◆ Exercise objective
Check each line of the data, and copy those where "destruct" appears.
★ ★ ★ ★
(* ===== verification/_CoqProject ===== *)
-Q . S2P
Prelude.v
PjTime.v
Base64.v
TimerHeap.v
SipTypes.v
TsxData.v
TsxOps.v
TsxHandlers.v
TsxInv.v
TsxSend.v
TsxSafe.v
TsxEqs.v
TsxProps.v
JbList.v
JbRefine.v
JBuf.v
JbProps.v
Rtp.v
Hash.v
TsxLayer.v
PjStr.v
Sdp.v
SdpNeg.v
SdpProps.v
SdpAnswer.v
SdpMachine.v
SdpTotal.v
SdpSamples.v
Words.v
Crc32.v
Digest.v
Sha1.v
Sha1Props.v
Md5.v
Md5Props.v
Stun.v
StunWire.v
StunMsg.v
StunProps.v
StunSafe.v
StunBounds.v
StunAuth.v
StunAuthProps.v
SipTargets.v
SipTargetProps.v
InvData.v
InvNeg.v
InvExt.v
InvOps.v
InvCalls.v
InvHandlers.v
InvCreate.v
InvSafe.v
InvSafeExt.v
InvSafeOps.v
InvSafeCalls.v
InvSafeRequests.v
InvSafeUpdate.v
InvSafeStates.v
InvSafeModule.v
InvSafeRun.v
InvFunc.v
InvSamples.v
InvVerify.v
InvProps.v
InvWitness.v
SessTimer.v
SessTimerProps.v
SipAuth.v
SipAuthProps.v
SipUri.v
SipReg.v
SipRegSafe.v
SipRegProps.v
★ ★ ★ ★
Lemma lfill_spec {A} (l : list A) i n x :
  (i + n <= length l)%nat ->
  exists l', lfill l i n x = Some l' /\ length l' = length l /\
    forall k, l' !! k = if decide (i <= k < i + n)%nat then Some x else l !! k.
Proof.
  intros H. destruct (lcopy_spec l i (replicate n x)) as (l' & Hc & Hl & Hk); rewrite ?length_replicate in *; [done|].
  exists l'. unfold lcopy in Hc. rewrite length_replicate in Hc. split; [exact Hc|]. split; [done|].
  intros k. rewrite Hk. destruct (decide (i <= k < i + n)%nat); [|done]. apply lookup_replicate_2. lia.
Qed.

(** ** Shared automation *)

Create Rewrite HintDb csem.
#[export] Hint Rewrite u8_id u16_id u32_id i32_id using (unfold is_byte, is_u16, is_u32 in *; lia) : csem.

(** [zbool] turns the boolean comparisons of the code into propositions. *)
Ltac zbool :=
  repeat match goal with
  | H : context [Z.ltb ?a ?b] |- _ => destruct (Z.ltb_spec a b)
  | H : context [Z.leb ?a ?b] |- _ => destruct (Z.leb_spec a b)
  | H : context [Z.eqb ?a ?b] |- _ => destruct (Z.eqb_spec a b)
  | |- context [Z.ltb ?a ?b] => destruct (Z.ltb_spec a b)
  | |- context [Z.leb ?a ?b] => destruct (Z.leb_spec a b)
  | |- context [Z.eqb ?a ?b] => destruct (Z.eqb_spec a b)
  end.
★ ★ ★ ★
◆ Response area
  intros H. destruct (lcopy_spec l i (replicate n x)) as (l' & Hc & Hl & Hk); rewrite ?length_replicate in *; [done|].
  intros k. rewrite Hk. destruct (decide (i <= k < i + n)%nat); [|done]. apply lookup_replicate_2. lia.
  | H : context [Z.ltb ?a ?b] |- _ => destruct (Z.ltb_spec a b)
  | H : context [Z.leb ?a ?b] |- _ => destruct (Z.leb_spec a b)
  | H : context [Z.eqb ?a ?b] |- _ => destruct (Z.eqb_spec a b)
  | |- context [Z.ltb ?a ?b] => destruct (Z.ltb_spec a b)
  | |- context [Z.leb ?a ?b] => destruct (Z.leb_spec a b)
  | |- context [Z.eqb ?a ?b] => destruct (Z.eqb_spec a b)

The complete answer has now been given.